Brief —
Go through the entries and say how many lines contain the string "says". The number is the whole answer.

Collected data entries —
____________________
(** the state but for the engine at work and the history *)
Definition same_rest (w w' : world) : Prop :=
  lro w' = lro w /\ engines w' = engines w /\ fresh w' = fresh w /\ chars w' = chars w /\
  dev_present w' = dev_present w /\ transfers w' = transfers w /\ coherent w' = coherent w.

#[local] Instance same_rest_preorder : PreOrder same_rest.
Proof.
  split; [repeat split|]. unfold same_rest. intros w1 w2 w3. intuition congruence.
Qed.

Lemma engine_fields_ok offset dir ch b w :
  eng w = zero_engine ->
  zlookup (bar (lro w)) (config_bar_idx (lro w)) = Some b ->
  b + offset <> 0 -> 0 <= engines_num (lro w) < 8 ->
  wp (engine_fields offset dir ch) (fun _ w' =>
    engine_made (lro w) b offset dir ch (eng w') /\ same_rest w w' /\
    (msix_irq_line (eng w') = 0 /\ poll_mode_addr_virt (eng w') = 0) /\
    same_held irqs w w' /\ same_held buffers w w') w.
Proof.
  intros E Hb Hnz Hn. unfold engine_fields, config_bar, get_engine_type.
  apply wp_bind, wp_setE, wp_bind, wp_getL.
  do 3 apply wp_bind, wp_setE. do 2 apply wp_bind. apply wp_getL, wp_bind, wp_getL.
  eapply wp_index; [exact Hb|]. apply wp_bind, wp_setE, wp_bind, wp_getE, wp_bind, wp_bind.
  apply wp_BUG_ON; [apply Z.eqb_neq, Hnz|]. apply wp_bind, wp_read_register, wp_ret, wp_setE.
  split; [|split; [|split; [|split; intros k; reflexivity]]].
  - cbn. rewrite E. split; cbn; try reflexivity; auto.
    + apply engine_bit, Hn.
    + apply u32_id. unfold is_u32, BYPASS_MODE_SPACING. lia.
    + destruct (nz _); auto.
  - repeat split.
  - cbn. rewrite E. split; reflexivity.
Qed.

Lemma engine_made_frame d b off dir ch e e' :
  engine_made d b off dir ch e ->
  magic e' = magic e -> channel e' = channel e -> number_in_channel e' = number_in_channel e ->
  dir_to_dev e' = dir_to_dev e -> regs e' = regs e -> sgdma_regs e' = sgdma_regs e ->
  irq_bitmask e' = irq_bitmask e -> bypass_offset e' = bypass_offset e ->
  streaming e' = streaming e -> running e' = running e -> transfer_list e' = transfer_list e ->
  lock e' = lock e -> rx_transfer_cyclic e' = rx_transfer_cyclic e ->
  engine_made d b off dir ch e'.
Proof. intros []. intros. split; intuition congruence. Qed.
____________________
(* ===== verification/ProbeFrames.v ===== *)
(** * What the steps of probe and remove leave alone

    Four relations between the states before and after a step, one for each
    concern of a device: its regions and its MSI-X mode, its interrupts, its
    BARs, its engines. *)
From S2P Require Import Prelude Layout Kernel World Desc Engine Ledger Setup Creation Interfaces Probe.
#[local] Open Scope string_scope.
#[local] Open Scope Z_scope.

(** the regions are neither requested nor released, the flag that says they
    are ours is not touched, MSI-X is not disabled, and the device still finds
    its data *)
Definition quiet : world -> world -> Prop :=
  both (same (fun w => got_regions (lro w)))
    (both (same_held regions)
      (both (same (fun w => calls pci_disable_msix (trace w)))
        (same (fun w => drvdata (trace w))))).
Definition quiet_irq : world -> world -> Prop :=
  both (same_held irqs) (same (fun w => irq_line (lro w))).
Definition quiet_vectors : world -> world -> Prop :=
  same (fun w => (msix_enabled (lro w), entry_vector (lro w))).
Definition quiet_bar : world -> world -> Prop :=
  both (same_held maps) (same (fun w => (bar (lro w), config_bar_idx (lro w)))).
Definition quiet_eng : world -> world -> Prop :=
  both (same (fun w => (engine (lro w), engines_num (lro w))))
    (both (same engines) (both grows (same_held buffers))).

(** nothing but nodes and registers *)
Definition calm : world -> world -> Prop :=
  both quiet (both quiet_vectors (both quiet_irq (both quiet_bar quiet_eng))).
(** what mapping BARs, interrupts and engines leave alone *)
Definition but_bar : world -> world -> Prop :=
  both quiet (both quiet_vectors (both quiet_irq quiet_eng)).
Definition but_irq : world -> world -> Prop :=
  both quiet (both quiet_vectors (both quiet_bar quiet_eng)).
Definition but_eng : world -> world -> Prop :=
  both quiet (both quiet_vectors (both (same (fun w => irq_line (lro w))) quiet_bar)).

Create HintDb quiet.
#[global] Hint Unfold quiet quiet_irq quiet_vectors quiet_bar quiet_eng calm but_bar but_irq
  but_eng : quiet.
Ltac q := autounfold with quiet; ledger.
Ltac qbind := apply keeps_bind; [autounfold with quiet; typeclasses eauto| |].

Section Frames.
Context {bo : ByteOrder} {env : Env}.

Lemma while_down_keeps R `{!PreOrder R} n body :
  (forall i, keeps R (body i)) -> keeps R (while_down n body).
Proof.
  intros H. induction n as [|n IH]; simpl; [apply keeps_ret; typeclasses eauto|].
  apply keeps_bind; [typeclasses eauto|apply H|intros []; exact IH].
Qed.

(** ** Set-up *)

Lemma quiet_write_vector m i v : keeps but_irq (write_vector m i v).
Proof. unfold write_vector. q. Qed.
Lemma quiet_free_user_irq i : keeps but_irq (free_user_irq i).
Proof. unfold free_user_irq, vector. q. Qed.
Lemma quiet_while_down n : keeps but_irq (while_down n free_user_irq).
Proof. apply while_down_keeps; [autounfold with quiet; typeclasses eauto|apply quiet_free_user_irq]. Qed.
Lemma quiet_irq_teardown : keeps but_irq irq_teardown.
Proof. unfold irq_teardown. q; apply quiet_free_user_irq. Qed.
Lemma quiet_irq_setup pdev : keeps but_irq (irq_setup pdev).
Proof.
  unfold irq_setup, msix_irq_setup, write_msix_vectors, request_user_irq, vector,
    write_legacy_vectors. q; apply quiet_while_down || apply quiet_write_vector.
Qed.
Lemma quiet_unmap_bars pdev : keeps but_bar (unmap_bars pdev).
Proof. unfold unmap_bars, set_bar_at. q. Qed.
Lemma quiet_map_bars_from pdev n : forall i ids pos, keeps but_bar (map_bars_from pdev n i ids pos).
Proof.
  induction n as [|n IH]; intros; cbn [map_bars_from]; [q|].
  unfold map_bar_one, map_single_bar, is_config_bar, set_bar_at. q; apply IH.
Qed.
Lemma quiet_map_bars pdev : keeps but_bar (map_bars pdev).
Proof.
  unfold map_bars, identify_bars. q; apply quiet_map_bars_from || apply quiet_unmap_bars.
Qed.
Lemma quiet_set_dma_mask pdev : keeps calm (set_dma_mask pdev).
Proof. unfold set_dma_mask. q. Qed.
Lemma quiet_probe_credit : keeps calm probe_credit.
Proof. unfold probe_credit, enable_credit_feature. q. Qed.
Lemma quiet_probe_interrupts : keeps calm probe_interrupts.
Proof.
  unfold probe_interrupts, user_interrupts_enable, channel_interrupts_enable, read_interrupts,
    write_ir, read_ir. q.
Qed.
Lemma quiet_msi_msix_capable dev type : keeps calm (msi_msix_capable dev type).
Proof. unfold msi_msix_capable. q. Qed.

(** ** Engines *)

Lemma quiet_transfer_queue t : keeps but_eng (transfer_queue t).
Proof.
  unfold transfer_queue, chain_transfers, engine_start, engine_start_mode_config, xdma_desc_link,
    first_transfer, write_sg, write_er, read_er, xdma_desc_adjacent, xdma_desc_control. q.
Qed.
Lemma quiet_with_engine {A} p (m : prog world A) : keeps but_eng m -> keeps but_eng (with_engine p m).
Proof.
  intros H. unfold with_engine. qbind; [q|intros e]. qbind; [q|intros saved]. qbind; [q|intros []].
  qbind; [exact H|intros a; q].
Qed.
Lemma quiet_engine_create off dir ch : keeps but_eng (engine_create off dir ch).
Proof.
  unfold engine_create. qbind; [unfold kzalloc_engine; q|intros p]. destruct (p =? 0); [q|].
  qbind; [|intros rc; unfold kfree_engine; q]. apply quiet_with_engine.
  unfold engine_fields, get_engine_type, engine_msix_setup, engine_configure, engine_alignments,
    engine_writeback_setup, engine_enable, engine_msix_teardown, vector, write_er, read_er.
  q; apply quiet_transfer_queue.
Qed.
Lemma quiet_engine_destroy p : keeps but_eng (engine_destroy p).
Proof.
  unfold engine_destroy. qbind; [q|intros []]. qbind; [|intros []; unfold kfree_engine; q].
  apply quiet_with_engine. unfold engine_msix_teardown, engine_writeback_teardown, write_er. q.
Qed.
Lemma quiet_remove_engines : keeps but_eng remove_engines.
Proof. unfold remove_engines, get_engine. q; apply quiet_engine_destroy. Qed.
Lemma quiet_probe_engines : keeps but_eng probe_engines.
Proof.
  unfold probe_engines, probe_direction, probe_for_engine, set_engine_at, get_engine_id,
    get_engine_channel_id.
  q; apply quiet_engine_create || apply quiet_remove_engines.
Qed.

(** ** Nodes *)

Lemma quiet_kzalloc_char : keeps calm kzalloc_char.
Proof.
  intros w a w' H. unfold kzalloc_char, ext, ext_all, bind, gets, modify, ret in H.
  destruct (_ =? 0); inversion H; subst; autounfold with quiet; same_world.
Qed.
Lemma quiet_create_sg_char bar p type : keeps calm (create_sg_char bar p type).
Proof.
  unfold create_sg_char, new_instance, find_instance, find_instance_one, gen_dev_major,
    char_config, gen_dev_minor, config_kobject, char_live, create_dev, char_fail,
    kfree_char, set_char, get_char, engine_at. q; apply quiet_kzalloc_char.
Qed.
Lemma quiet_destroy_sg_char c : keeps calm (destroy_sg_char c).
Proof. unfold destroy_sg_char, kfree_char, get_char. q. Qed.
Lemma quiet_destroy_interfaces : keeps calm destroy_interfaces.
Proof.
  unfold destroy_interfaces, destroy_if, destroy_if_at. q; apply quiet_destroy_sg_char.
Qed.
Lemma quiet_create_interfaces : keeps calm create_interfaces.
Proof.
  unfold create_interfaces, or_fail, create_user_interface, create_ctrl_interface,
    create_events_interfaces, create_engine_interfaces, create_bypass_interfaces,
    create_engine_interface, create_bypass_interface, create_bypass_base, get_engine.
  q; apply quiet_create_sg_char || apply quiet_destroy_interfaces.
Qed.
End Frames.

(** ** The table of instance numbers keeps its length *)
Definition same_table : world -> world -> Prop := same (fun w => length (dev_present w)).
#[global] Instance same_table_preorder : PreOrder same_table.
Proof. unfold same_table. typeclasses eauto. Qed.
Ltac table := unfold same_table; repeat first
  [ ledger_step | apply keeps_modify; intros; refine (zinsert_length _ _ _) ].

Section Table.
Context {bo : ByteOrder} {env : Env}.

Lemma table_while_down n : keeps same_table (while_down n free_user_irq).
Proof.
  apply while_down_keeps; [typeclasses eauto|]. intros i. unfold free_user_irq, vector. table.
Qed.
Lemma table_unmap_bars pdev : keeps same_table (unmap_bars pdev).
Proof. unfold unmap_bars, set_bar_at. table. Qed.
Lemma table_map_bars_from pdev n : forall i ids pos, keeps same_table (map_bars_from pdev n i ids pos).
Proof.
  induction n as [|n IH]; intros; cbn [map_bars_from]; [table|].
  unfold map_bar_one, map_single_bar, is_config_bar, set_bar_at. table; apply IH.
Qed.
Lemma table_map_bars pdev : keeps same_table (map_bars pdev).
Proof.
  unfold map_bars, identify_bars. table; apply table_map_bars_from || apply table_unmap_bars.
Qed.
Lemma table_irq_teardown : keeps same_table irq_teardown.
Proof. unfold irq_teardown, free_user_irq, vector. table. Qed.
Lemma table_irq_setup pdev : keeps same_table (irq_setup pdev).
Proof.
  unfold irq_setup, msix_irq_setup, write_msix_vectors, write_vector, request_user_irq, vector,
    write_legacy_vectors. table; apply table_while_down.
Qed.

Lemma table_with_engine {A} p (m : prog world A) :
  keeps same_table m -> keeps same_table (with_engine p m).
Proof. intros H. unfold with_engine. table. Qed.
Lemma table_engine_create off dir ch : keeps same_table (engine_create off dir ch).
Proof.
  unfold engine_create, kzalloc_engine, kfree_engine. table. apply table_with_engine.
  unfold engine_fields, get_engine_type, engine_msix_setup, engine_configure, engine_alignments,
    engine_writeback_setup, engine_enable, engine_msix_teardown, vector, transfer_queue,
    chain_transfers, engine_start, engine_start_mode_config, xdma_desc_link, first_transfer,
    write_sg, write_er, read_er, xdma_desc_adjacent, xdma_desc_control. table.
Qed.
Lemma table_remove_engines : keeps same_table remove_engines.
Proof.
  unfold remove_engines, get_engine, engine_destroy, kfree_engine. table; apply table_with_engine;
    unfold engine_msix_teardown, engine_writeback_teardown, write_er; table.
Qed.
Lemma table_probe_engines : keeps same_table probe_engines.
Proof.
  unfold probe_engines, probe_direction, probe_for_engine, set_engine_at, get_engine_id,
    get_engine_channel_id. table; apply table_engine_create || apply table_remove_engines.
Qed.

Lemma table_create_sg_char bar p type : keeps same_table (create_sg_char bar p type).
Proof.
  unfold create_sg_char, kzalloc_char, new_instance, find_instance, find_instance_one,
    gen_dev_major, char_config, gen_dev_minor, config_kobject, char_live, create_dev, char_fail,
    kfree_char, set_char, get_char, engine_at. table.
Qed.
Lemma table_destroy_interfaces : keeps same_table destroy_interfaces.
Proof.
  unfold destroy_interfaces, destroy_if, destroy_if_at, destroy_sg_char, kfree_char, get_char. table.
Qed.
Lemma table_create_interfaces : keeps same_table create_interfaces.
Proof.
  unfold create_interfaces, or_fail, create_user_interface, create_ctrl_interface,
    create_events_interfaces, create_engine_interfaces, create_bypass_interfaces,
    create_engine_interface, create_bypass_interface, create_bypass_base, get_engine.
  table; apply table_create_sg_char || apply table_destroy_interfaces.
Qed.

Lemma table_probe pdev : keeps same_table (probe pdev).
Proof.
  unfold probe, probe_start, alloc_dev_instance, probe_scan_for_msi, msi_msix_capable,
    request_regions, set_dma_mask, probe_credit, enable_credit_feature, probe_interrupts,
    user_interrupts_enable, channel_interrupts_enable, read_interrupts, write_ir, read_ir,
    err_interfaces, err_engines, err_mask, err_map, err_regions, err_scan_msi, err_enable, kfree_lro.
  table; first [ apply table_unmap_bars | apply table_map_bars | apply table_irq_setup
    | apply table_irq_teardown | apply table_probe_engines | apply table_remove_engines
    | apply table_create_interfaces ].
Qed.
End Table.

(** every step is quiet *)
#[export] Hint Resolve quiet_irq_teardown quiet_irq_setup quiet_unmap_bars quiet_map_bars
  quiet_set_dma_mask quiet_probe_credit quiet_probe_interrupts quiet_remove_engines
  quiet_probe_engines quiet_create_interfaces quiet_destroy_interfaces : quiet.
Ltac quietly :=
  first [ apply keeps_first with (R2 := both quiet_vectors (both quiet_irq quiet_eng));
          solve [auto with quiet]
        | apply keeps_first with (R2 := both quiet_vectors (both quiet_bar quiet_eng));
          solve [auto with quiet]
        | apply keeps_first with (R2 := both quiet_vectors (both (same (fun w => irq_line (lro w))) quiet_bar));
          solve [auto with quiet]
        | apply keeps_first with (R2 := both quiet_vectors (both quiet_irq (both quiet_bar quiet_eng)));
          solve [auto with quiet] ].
____________________
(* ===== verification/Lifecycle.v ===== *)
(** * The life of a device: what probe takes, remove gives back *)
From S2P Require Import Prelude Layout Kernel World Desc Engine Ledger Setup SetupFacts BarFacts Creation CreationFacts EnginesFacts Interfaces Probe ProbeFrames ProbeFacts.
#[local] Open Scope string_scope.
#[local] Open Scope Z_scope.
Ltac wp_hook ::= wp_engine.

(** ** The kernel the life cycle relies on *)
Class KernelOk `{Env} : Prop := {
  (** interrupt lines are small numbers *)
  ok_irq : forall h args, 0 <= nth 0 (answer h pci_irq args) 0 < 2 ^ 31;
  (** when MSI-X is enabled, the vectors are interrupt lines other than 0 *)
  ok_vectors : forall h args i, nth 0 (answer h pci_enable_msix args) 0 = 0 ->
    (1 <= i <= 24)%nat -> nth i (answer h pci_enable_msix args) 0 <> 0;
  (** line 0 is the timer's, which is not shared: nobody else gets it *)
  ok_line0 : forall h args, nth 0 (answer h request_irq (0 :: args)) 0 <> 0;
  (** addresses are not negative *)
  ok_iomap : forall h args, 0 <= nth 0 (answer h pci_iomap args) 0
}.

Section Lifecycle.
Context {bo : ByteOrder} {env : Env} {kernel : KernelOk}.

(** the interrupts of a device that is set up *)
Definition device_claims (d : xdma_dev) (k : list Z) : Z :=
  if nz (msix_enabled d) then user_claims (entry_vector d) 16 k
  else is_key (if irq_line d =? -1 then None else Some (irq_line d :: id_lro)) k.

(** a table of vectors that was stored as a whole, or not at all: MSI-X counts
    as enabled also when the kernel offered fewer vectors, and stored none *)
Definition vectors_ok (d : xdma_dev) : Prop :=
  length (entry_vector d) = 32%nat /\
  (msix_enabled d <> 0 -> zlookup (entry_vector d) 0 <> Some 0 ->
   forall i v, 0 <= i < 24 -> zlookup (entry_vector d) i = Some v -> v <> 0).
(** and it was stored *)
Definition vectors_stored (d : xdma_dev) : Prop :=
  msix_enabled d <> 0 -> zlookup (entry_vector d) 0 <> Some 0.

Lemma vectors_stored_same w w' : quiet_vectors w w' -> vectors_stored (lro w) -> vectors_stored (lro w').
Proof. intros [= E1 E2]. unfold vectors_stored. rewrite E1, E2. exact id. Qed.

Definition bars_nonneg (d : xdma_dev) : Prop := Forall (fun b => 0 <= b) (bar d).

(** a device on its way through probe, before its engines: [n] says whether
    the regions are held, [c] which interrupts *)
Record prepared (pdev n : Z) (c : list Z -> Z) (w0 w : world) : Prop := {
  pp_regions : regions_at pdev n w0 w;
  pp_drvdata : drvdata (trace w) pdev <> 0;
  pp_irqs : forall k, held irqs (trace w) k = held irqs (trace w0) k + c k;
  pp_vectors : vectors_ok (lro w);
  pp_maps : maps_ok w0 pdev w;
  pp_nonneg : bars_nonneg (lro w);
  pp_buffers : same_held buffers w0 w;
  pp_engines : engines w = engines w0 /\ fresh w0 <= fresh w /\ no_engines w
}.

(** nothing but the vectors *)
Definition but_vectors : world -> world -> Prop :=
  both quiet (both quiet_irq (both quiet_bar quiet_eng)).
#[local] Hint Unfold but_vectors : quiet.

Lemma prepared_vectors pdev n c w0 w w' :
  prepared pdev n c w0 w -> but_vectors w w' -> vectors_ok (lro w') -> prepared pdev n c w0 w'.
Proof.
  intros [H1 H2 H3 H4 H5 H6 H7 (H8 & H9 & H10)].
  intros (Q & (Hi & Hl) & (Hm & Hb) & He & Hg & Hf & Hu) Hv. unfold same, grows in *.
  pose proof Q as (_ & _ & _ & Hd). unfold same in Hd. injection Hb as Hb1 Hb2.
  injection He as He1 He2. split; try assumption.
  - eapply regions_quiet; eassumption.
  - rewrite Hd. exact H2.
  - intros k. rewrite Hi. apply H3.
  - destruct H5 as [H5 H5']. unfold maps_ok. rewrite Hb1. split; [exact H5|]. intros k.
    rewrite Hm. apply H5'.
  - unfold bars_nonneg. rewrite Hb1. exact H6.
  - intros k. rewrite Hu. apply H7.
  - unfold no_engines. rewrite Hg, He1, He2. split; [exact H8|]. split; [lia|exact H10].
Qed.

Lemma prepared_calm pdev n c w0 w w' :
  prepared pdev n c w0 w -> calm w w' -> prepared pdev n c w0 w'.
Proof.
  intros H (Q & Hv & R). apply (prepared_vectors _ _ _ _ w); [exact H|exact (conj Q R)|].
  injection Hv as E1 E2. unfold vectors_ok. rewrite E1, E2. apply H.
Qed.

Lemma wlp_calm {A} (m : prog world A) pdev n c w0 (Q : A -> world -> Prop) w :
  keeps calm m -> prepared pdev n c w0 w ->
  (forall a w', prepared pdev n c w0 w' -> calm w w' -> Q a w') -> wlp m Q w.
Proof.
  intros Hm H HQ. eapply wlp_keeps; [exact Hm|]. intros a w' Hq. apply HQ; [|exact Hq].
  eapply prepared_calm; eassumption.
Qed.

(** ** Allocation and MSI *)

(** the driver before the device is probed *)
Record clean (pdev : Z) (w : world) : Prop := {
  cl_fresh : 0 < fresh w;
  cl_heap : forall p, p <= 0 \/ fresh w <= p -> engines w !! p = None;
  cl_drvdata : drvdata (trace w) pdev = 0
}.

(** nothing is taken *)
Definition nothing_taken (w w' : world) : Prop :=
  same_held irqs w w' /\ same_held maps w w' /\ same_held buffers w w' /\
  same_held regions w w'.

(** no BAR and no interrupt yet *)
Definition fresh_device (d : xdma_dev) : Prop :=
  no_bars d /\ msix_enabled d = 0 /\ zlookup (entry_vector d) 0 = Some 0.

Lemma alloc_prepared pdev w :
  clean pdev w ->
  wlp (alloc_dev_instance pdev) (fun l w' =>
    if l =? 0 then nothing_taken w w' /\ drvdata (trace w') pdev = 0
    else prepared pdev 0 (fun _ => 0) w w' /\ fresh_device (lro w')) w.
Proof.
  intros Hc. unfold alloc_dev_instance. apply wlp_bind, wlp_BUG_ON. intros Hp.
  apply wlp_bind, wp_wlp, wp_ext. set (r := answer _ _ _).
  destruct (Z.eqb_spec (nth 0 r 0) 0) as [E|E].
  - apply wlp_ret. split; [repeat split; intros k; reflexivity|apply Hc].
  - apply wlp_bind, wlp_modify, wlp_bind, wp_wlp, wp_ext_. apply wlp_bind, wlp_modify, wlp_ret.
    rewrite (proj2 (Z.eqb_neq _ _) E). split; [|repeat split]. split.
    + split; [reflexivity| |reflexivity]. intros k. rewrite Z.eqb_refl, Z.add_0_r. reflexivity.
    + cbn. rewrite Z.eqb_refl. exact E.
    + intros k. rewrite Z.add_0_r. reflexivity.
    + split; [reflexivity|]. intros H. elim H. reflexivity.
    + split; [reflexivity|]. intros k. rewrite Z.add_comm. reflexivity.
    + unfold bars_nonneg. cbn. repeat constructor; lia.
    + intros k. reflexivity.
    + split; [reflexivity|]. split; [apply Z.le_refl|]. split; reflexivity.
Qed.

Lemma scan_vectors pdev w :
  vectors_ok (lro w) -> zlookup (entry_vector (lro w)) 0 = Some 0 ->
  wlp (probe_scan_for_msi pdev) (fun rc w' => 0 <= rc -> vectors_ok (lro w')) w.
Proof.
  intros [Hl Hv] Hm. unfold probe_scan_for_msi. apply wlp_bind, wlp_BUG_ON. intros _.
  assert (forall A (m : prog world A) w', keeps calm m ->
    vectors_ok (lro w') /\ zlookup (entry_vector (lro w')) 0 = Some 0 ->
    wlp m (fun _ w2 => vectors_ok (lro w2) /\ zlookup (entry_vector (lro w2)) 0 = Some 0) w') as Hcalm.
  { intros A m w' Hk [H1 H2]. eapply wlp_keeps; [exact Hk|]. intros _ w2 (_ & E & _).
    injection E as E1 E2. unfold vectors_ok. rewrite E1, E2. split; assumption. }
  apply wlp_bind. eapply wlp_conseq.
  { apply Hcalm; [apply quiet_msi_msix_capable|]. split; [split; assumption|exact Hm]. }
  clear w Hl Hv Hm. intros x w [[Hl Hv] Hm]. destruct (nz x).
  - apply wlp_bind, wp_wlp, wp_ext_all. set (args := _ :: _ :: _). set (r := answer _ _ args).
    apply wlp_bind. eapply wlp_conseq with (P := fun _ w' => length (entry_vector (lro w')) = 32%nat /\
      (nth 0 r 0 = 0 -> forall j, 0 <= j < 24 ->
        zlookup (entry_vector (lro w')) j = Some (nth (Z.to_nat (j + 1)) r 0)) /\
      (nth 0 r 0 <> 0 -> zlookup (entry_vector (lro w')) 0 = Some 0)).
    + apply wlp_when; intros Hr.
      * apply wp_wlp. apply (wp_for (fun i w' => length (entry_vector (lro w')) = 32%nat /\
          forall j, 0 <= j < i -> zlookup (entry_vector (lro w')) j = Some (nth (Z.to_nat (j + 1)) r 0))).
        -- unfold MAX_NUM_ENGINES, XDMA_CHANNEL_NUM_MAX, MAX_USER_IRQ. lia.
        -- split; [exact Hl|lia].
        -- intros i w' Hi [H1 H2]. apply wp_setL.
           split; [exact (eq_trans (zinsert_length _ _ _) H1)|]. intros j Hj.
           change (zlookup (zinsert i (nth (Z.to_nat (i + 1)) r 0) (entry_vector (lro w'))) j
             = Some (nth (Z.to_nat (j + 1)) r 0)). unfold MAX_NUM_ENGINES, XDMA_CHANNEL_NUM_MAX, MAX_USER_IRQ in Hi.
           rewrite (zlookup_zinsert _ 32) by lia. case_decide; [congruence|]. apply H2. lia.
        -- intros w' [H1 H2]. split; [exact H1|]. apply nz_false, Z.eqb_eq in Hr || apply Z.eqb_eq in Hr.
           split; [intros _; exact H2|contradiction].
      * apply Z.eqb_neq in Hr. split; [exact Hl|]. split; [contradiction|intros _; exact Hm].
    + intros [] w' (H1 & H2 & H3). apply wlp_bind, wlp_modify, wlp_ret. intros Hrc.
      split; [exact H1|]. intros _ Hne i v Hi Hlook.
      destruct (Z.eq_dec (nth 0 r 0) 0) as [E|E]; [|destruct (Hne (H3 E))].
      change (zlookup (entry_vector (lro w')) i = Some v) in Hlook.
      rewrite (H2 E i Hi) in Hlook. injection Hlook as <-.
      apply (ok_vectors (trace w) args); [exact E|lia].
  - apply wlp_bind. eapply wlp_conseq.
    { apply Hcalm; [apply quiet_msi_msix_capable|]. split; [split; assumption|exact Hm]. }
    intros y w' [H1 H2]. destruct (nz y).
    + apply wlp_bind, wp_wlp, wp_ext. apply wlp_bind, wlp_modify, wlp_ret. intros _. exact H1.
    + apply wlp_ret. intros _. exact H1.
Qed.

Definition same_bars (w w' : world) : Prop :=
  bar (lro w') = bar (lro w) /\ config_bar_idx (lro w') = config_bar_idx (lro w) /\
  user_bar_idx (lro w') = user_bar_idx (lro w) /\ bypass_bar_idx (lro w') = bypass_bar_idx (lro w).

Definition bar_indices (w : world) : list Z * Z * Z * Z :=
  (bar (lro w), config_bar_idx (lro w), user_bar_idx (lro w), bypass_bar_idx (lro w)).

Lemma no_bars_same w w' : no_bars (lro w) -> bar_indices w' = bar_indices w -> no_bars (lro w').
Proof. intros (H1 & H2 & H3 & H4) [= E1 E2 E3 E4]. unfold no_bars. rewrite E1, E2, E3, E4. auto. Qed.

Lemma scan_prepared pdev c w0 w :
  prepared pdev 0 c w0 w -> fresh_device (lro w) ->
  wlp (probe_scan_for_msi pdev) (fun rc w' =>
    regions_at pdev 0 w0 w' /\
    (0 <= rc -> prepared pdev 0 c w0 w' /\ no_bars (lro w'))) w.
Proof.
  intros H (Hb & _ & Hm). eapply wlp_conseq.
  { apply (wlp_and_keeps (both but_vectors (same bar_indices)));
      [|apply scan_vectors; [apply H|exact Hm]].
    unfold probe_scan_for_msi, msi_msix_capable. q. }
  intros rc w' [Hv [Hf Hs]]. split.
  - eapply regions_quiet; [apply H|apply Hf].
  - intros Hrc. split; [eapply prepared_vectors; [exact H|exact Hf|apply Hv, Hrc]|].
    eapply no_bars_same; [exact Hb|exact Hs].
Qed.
____________________
Answer to the problem —
2